WORK TO BE COMPLETED:
Set out each line from the following listing that includes the word "LuaConfig".

RECORDS FOR THE TASK:

(* ===== verification/LuaConfig.v ===== *)
(** * LuaConfig: settings of a plugin inside its process

    The module [millennium.config] of a plugin ([lua_host/api/config.cc]): its
    conversions between JSON and Lua, the calls that read and change settings
    through the host, and the callbacks for changed settings.

    The call to the host ([rpc_client::call], the subject of [Rpc]) and Lua code
    are parameters.  The callbacks are kept in the order in which the map visits
    them, which is not that of their numbers. *)

From Stdlib Require Import SpecFloat.
From stdpp Require Import sorting.
From S2P Require Import Prelude State Json NumText LuaEncode LuaRoundTrip LuaVm LuaTables.

#[export] Instance config_callback_eq_dec : EqDecision config_callback.
Proof. solve_decision. Defined.

Definition argument_error : bytes := #"bad argument".
(** [std::to_string(int)] *)
Definition int_dec (z : Z) : bytes := (if z <? 0 then #"-" else []) ++ dec (Z.to_N (Z.abs z)).
(** An integer that is the double, when [lua_Integer] has it. *)
Definition number_json `{T : target} (f : spec_float) : json :=
  match float_int f with Some i => if (- 2 ^ (word_bits - 1) <=? i) && (i <? 2 ^ (word_bits - 1)) then JInt i else JFloat f | None => JFloat f end.

Section config.
  Context `{T : target}.
  Context {W : Type}.
  (** [lua_objlen] of a table. *)
  Variable objlen : ltable → Z.
  (** [g_rpc->call] *)
  Variable call : bytes → json → W → outcome json * W.
  Variable run : lval → list lval → host W → (lval + lval) * host W.
  (** The closure that [on_change] returns, by the number of the callback. *)
  Variable unsubscriber : Z → lval.
  (** Where the map puts a new callback, and whether adding callbacks has moved
      the others. *)
  Variable insert_cb : Z * config_callback → list (Z * config_callback) → list (Z * config_callback).
  Variable rehashed : list (Z * config_callback) → list (Z * config_callback) → bool.
  Abbreviation M := (SM (host W)).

SOLUTION TO THE EXERCISE:
(* ===== verification/LuaConfig.v ===== *)
(** * LuaConfig: settings of a plugin inside its process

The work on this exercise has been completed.